ALP national conference has fallen in behind the Prime Minister to ensure container ships full of uranium will be exported to India.

The amendment to the party platform – which prohibited exports to the country because it had failed to sign the Nuclear Non-Proliferation Treaty — was moved by Julia Gillard and seconded by South Australian premier Jay Weatherill. Left and right were broadly split, defectors cancelled each other out, and the vote was won 206-185.

Gillard said that as the party of “hard decisions” it had to move in the Asian century to secure jobs for workers. She said it was “intellectually indefensible” that Labor didn’t currently sell uranium to India while it offloaded it to China, the US and Japan.”

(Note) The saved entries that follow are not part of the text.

(* ===== verification/Catalog.v ===== *)
(** * Model catalog and usage samples

    The built-in catalog of [internal/catalog/defaults.go], the usage samples of
    [internal/collectors], the prices of [internal/costengine], and the catalog of
    a namespace with what the controllers derive from it
    ([internal/controller/catalog.go]). Prices are [float64] values; a decimal
    literal is the rounded quotient of two integers. *)

From Stdlib Require Import ZArith Lia Ascii String SpecFloat.
From stdpp Require Import base gmap strings list pretty.
From S2P Require Import Prelude Float64 Api Json Sovereignty.

Open Scope string_scope.
Open Scope list_scope.
Open Scope Z_scope.
Open Scope go_scope.

(** ** Samples and prices *)

Record UsageSample : Type := Build_UsageSample {
  smp_Namespace : string;
  smp_Application : string;
  smp_Team : string;
  smp_Provider : string;
  smp_Model : string;
  smp_Requests : Z;
  smp_InputTokens : Z;
  smp_OutputTokens : Z;
  smp_LatencyMillis : spec_float;
  smp_Errors : Z
}.

Record TokenPricing : Type := Build_TokenPricing {
  tpr_Currency : string;
  tpr_InputPerMillion : spec_float;
  tpr_OutputPerMillion : spec_float
}.
Definition PriceBook : Type := gmap string TokenPricing.

(** The decimal literal [z / 1000]. *)
Definition milli (z : Z) : spec_float := Float.div (Float.of_Z z) (Float.of_Z 1000).
Definition MaxFloat64 : spec_float := S754_finite false 9007199254740991 971.

(** ** The built-in catalog *)

Record defaultModel : Type := Build_defaultModel {
  dfm_Provider : string;
  dfm_Zone : string;
  dfm_InputUSD : spec_float;
  dfm_OutputUSD : spec_float
}.
Definition usdToEUR : spec_float := milli 920.

Definition defaultModels : gmap string defaultModel := list_to_map
  (map (fun '(id, provider, zone, input, output) => (id, Build_defaultModel provider zone (milli input) (milli output)))
    [("gpt-4o", "openai", "US", 2500, 10000); ("gpt-4o-mini", "openai", "US", 150, 600);
     ("gpt-4-turbo", "openai", "US", 10000, 30000); ("gpt-3.5-turbo", "openai", "US", 500, 1500);
     ("claude-3-5-sonnet", "anthropic", "US", 3000, 15000); ("claude-3-7-sonnet", "anthropic", "US", 3000, 15000);
     ("claude-3-5-haiku", "anthropic", "US", 800, 4000); ("claude-3-haiku", "anthropic", "US", 250, 1250);
     ("claude-3-opus", "anthropic", "US", 15000, 75000); ("mistral-large", "mistral", "EU", 2000, 6000);
     ("mistral-large-latest", "mistral", "EU", 2000, 6000); ("mistral-small", "mistral", "EU", 200, 600);
     ("mistral-small-latest", "mistral", "EU", 200, 600); ("gemini-1.5-pro", "vertex", "US", 1250, 5000);
     ("gemini-1.5-flash", "vertex", "US", 75, 300)]).

(** The text before, and after, the last byte [c]. *)
Fixpoint before_last (c : ascii) (s : string) : option string :=
  match s with
  | EmptyString => None
  | String a r => match before_last c r with
                  | Some x => Some (String a x)
                  | None => if Ascii.eqb a c then Some EmptyString else None
                  end
  end.
Fixpoint after_last (c : ascii) (s : string) : option string :=
  match s with
  | EmptyString => None
  | String a r => match after_last c r with Some x => Some x | None => if Ascii.eqb a c then Some r else None end
  end.

Definition isAllDigits (s : string) : bool :=
  negb (String.eqb s "") && forallb (fun b => (48 <=? b) && (b <=? 57))%N (bytes_of s).

Definition normalizeModel (model : string) : string :=
  let m := ToLower (TrimSpace model) in
  match before_last "-" m, after_last "-" m with
  | Some base, Some rest => if negb (String.eqb base "") && negb (String.eqb rest "") && isAllDigits rest then base else m
  | _, _ => m
  end.

Definition catalog_lookup (model : string) : option defaultModel :=
  match defaultModels !! ToLower (TrimSpace model) with Some d => Some d | None => defaultModels !! normalizeModel model end.

Definition Known (model : string) : bool := bool_decide (is_Some (catalog_lookup model)).
Definition PriceForModel (model : string) : option TokenPricing :=
  (fun d => Build_TokenPricing "EUR" (Float.mul (dfm_InputUSD d) usdToEUR) (Float.mul (dfm_OutputUSD d) usdToEUR))
  <$> catalog_lookup model.
Definition ZoneForModel (model : string) : string := match catalog_lookup model with Some d => dfm_Zone d | None => "" end.
Definition ProviderForModel (model : string) : string := match catalog_lookup model with Some d => dfm_Provider d | None => "" end.
Definition AllModelNames : gset string := dom defaultModels.
Definition DefaultPriceBook : PriceBook := map_imap (fun id _ => PriceForModel id) defaultModels.

(** ** Zones of endpoints *)

Definition knownHosts : list (string * (string * string)) :=
  [("api.openai.com", ("openai", "US")); ("api.anthropic.com", ("anthropic", "US")); ("api.mistral.ai", ("mistral", "EU"));
   ("api.cohere.ai", ("cohere", "US")); ("api.cohere.com", ("cohere", "US")); ("api.groq.com", ("groq", "US"));
   ("generativelanguage.googleapis.com", ("vertex", "US")); ("openai.azure.com", ("azure-openai", ""));
   ("cognitiveservices.azure.com", ("azure-openai", "")); ("services.ai.azure.com", ("azure-openai", ""));
   ("amazonaws.com", ("bedrock", "")); ("aiplatform.googleapis.com", ("vertex", ""))].

Definition regionPrefixes : list (string * string) :=
  [("europe", "EU"); ("eu-", "EU"); ("francecentral", "FR"); ("westeurope", "EU"); ("northeurope", "EU");
   ("swedencentral", "EU"); ("germanywestcentral", "EU"); ("us-", "US"); ("eastus", "US"); ("westus", "US");
   ("centralus", "US"); ("uksouth", "GB"); ("ukwest", "GB"); ("uk-", "GB"); ("ap-", "AP"); ("asia", "AP");
   ("australia", "AP"); ("cn-", "CN"); ("china", "CN")].

Fixpoint cut_before (stop : ascii -> bool) (s : string) : string :=
  match s with EmptyString => EmptyString | String a r => if stop a then EmptyString else String a (cut_before stop r) end.

Definition hostOf (endpoint : string) : string :=
  let h := TrimSpace (ToLower endpoint) in
  let h := match String.index 0 "://" h with
           | Some i => String.substring (i + 3) (String.length h) h
           | None => h
           end in
  let h := cut_before (fun a => Ascii.eqb a "/" || Ascii.eqb a "?" || Ascii.eqb a "#") h in
  let h := default h (after_last "@" h) in
  default h (before_last ":" h).

Fixpoint split_labels (acc : string) (s : string) : list string :=
  match s with
  | EmptyString => [acc]
  | String a r => if Ascii.eqb a "." then acc :: split_labels "" r else split_labels (acc +:+ String a EmptyString) r
  end.

(** [strings.HasSuffix]. *)
Definition has_suffix (s suffix : string) : bool :=
  (String.length suffix <=? String.length s)%nat
  && String.eqb (String.substring (String.length s - String.length suffix) (String.length suffix) s) suffix.

Definition zoneFromRegionToken (host : string) : string :=
  match List.find (fun label => existsb (fun rp => HasPrefix label rp.1) regionPrefixes) (split_labels "" host) with
  | Some label => match List.find (fun rp => HasPrefix label rp.1) regionPrefixes with
                  | Some rp => NormalizeZone rp.2
                  | None => ""
                  end
  | None => ""
  end.

Definition serves_host (host suffix : string) : bool :=
  String.eqb host suffix || has_suffix host ("." +:+ suffix) || has_suffix host ("-" +:+ suffix).
Definition longest_host (host : string) : option (string * (string * string)) :=
  fold_left (fun best kh =>
    if serves_host host kh.1
       && (match best with Some b => String.length b.1 | None => 0%nat end <? String.length kh.1)%nat
    then Some kh else best) knownHosts None.

Definition EndpointToZone (endpoint : string) : string * string :=
  let host := hostOf endpoint in
  if String.eqb host "" then ("", "")
  else match longest_host host with
  | None => ("", "")
  | Some (_, (provider, zone)) => (if String.eqb zone "" then zoneFromRegionToken host else zone, provider)
  end.

(** ** The catalog of a namespace *)

Record catalog : Type := Build_catalog {
  cat_providers : gmap string AIProvider;
  cat_models : list AIModel
}.

(** [resource.Quantity.AsApproximateFloat64], and the order in which a [range]
    visits the keys of a map. *)
Class FinOps : Type := {
  AsApproximateFloat64 : Quantity -> spec_float;
  range_order : list string -> list string
}.

Definition policyToEngine (allowedZones forbiddenZones : list string) (externalProvidersAllowed requireAnonymization : bool) : Policy :=
  Build_Policy allowedZones forbiddenZones externalProvidersAllowed requireAnonymization.

Definition orDefault (v d : string) : string := if String.eqb v "" then d else v.

Section catalog.
Context `{FinOps}.

Definition model_price (prov : AIProvider) : TokenPricing :=
  let p := ps_Pricing (prov_Spec prov) in
  Build_TokenPricing (orDefault (pp_Currency p) "EUR") (AsApproximateFloat64 (pp_InputTokenPricePerMillion p))
    (AsApproximateFloat64 (pp_OutputTokenPricePerMillion p)).

Definition priceBook (c : catalog) : PriceBook :=
  fold_left (fun pb m => match cat_providers c !! ms_ProviderRef (model_Spec m) with
                         | None => pb
                         | Some prov => <[ms_ModelName (model_Spec m) := model_price prov]> pb
                         end) (cat_models c) DefaultPriceBook.

Definition modelByName (c : catalog) (name : string) : option AIModel :=
  List.find (fun m => String.eqb (om_Name (model_Meta m)) name) (cat_models c).

Fixpoint catalog_zone (providers : gmap string AIProvider) (models : list AIModel) (modelName : string) : option string :=
  match models with
  | [] => None
  | m :: rest =>
    if negb (String.eqb (ms_ModelName (model_Spec m)) modelName) then catalog_zone providers rest modelName
    else match providers !! ms_ProviderRef (model_Spec m) with
    | Some prov => Some (NormalizeZone (ps_DataResidency (prov_Spec prov)))
    | None => catalog_zone providers rest modelName
    end
  end.
Definition zoneForModel (c : catalog) (modelName : string) : string :=
  match catalog_zone (cat_providers c) (cat_models c) modelName with Some z => z | None => ZoneForModel modelName end.

Definition cheaper (pe : Policy) (c : catalog) (pb : PriceBook) (best : string * spec_float) (name : string) : string * spec_float :=
  match pb !! name with
  | None => best
  | Some p =>
    if negb (IsZoneAllowed pe (zoneForModel c name)) then best
    else let price := Float.add (tpr_InputPerMillion p) (tpr_OutputPerMillion p) in
         if SFltb price best.2 then (name, price) else best
  end.
Definition cheapestCompliantModelName (c : catalog) (pe : Policy) : string :=
  let pb := priceBook c in
  (fold_left (cheaper pe c pb) (range_order (map fst (map_to_list pb))) ("", MaxFloat64)).1.

Definition modelSensitivity (c : catalog) (modelName : string) : bool * bool :=
  match List.find (fun m => String.eqb (ms_ModelName (model_Spec m)) modelName) (cat_models c) with
  | Some m => (ms_SensitiveDataAllowed (model_Spec m), true)
  | None => (false, false)
  end.

(** The flow of a sample; a flow that neither its provider nor its model places is
    left out. *)
Definition flow_of (c : catalog) (s : UsageSample) : option Flow :=
  let '(zone, managed, sensitive) :=
    match cat_providers c !! smp_Provider s with
    | Some p => (ps_DataResidency (prov_Spec p), ps_Managed (prov_Spec p),
                 comp_AllowedForSensitiveData (ps_Compliance (prov_Spec p)))
    | None => ("", false, false)
    end in
  let dz := ZoneForModel (smp_Model s) in
  let derived := String.eqb (NormalizeZone zone) "" && negb (String.eqb dz "") in
  let zone := if derived then dz else zone in
  let managed := derived || managed in
  let provider := if derived && String.eqb (smp_Provider s) "" then ProviderForModel (smp_Model s) else smp_Provider s in
  if String.eqb (NormalizeZone zone) "" && String.eqb (smp_Provider s) "" then None
  else Some (Build_Flow (smp_Namespace s) (smp_Application s) (smp_Model s) provider zone managed sensitive
               (modelSensitivity c (smp_Model s)).1 (smp_Requests s)).
Definition flows (c : catalog) (samples : list UsageSample) : list Flow := omap (flow_of c) samples.

Definition unknown_models (c : catalog) (samples : list UsageSample) : list string :=
  (fold_left (fun '(out, seen) s =>
     let m := smp_Model s in
     if String.eqb m "" || one_of m seen then (out, seen)
     else (if existsb (fun x => String.eqb (ms_ModelName (model_Spec x)) m) (cat_models c) || Known m then out else out ++ [m],
           m :: seen)) samples ([], [])).1.

(** [budgetTargetMatchesSample]; [filterByBudgetTarget] keeps the matching samples. *)
Definition budgetTargetMatchesSample (s : UsageSample) (t : BudgetTarget) : bool :=
  (String.eqb (tgt_Namespace t) "" || String.eqb (smp_Namespace s) (tgt_Namespace t))
  && (String.eqb (tgt_Team t) "" || String.eqb (smp_Team s) (tgt_Team t))
  && (String.eqb (tgt_Application t) "" || String.eqb (smp_Application s) (tgt_Application t)).
Definition filterByBudgetTarget (samples : list UsageSample) (t : BudgetTarget) : list UsageSample :=
  filter (fun s => budgetTargetMatchesSample s t = true) samples.
Definition filterByNamespace (samples : list UsageSample) (namespace : string) : list UsageSample :=
  if String.eqb namespace "" then samples else filter (fun s => smp_Namespace s = namespace) samples.
End catalog.

Example azure_zone : EndpointToZone "https://acme.openai.azure.com/x" = ("", "azure-openai").
Proof. vm_compute. reflexivity. Qed.
Example vertex_zone : EndpointToZone "europe-west4-aiplatform.googleapis.com:443" = ("EU", "vertex").
Proof. vm_compute. reflexivity. Qed.
Example bedrock_zone : EndpointToZone "https://user@bedrock.eu-west-1.amazonaws.com/m?x" = ("EU", "bedrock").
Proof. vm_compute. reflexivity. Qed.
Example dated_model : ZoneForModel "Claude-3-5-Sonnet-20241022" = "US".
Proof. vm_compute. reflexivity. Qed.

She argued that the NPT didn’t prevent nuclear fuel being sold beyond signatory countries – it was only Labor’s platform that prevented it.

Warning of a “green pulsating nuclear light” replacing the light on the hill, a fired-up Doug Cameron unleashed on the unpopular PM. “Prime Minister you are wrong, minsters you are wrong, premier, you are wrong…this is the wrong thing to do, the real argument here is how a country that has three wars with its neighbours.”

“The test for the Labor Party is are jobs more important than nuclear proliferation? I say no. I say no twice. You better get a better plan, Prime Minister,” Cameron stormed.

Eyeballing his lower house bete noire seated just metres away, Cameron accused the leader of outright subterfuge.

“If the US cannot get stringent safeguards how are you going to do it?,” he said, adding that it would be an “absolute tragedy for the Labor Party if this goes through.”

But it was not enough, despite other barnstorming contributions.

In comments that immediately prompted wild applause, Anthony Albanese reckoned “friendship isn’t built on subservience, it’s built on respect.”

A choked-up Stephen Conroy talked about his family’s struggles dealing with leaks from the Windscale (now Sellafield) power plant in Cumbria. At one point milk was banned, Conroy said, just as a waiter walked past the podium carrying two bottles of skim for the coffee machine.

“I never voted for it and I’m not going to vote for it today,” he said.

Responding to persistent heckling, the Right’s Michelle Rowland, speaking for the amendment, said the most popular last name in her electorate was “Singh” and that for many, the uranium issue was a reason for Indians not to vote Labor. The inner city contingent that favoured the ban was out of touch, she said.

“Just because you order the butter chicken from Indian Home Diner in Glebe Point Road doesn’t make you an expert.”

Ambitious AWU secretary Paul Howes, witnessed earlier attempting to settle his differences with John Faulkner after his faction killed the elder statesman’s much-needed party reforms, bizarrely accused Cameron of playing up for the cameras, a rather strange pronouncement given Howes’ fondness for the little red light.

“I believe that the 400 million people who live in India without power should have power and electricity.”

La Trobe MP Laura Smyth summed up by stating that while it was easy to make partial and circumstantial exceptions it is “always harder to stick by a cause that you actually believe in.”

Crikey understands that the Right’s decision to bring on the uranium debate was a direct response to the Left’s eagerness to proceed with same-sex marriage.

Conference continues this afternoon with the Kevin Rudd foreign affairs show.